That's 1,750 positions about to join the employment queue and it's only February


Workday is erasing 8.5 percent of its personnel under a restructuring scheme because… AI.

In a classic piece of corporate speak, the company said in an SEC filing that the job cuts are “intended to prioritize its investments and continue advancing Workday’s ongoing focus on durable growth.”

This will “result in the elimination of approximately 1,750 positions, or 8.5 percent of Workday’s current workforce. Workday expects to continue to hire in key strategic areas and locations throughout its fiscal year ending January 31, 2026. In connection with the Plan, Workday expects to exit certain owned office space.”

The irony of the real estate consolidation might not be lost on Reg readers who remember that Workday was among the first wave of tech companies that called for employees to haul their asses on-site because the CEO thought they’d have had enough of their families when forced to work at home during the pandemic.

The job cuts are despite Workday confirming there are no surprises contained in its profit and loss accounts for the most recent full fiscal year 2025 ended January 31, which are “inline with or above its guidance.” The results are scheduled to be published on February 25.

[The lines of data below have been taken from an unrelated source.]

Lemma string_compare_lt_trans s1 : ∀ s2 s3,
  String.compare s1 s2 = Lt → String.compare s2 s3 = Lt → String.compare s1 s3 = Lt.
Proof.
  induction s1 as [|c1 s1 IH]; intros [|c2 s2] [|c3 s3]; simpl; try done.
  destruct (Ascii.compare c1 c2) eqn:E12; [| |done].
  - apply ascii_compare_eq in E12 as ->. destruct (Ascii.compare c2 c3); [apply IH|done..].
  - intros _. destruct (Ascii.compare c2 c3) eqn:E23; [| |done].
    + apply ascii_compare_eq in E23 as <-. by rewrite E12.
    + intros _.
      assert (Ascii.compare c1 c3 = Lt) as ->; [|done].
      apply ascii_compare_lt. eapply N.lt_trans; by apply ascii_compare_lt.
Qed.

Lemma key_compare_eq k1 k2 : key_compare k1 k2 = Eq ↔ k1 = k2.
Proof.
  destruct k1 as [a1 b1], k2 as [a2 b2]. unfold key_compare. simpl. split.
  - destruct (String.compare a1 a2) eqn:E; [|done..].
    intros H. apply String.compare_eq_iff in E, H. by subst.
  - intros [= -> ->]. by rewrite !string_compare_refl.
Qed.

Lemma key_compare_antisym k1 k2 : key_compare k1 k2 = CompOpp (key_compare k2 k1).
Proof.
  unfold key_compare. rewrite (String.compare_antisym k1.1), (String.compare_antisym k1.2).
  by destruct (String.compare k2.1 k1.1).
Qed.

Neither was there a hint of any challenges in Workday’s financial results for the nine months ended October 31, when revenues were up to $5.67 billion from $4.84 billion in the prior year period, and next profit was $432 million up from $193 million.

The reason for the mini cull is AI. In a note to staff, Workday CEO Carl Eschenbach said “The environment we’re operating in today demands a new approach, particularly given our size and scale. We have to adapt by thinking differently, acting boldly, and investing strategically.

“Our journey at Workday has always been about challenging the status quo, embracing change, and putting our customers at the heart of everything we do. As we start our new fiscal year, we’re at a pivotal moment. Companies everywhere are reimagining how work gets done, and the increasing demand for AI has the potential to drive a new era of growth for Workday.

The restructuring is to “align our resources with our customers' evolving needs. This means investing strategically, helping teams work better together, bringing innovations to market faster, and making it easier for our customers and partners to work with us.”

Eschenbach said he is to “start meeting” with “affected employees shortly, with the goal of reaching as many as possible today, subject to local requirements where a consultation period is required.”

By freeing up resources, the CEO said he is going to concentrate on “prioritizing innovation investments like AI and platform development, and rigorously evaluating the ROI of others across the board.” He said Workday is also “evolving our processes to empower faster decision-making and to accelerate innovation.”

He said the changes will also ensure “everyone has a clear understanding of their contributions to our shared success.” And Workday will expand its global footprint with hiring in “strategic locations with strong talent to better serve our customers worldwide.”

“To those who are leaving us, I want to express my sincere gratitude for your hard work, dedication, and the valuable contributions you've made to Workday's success. We are committed to providing support and resources to help you navigate this transition.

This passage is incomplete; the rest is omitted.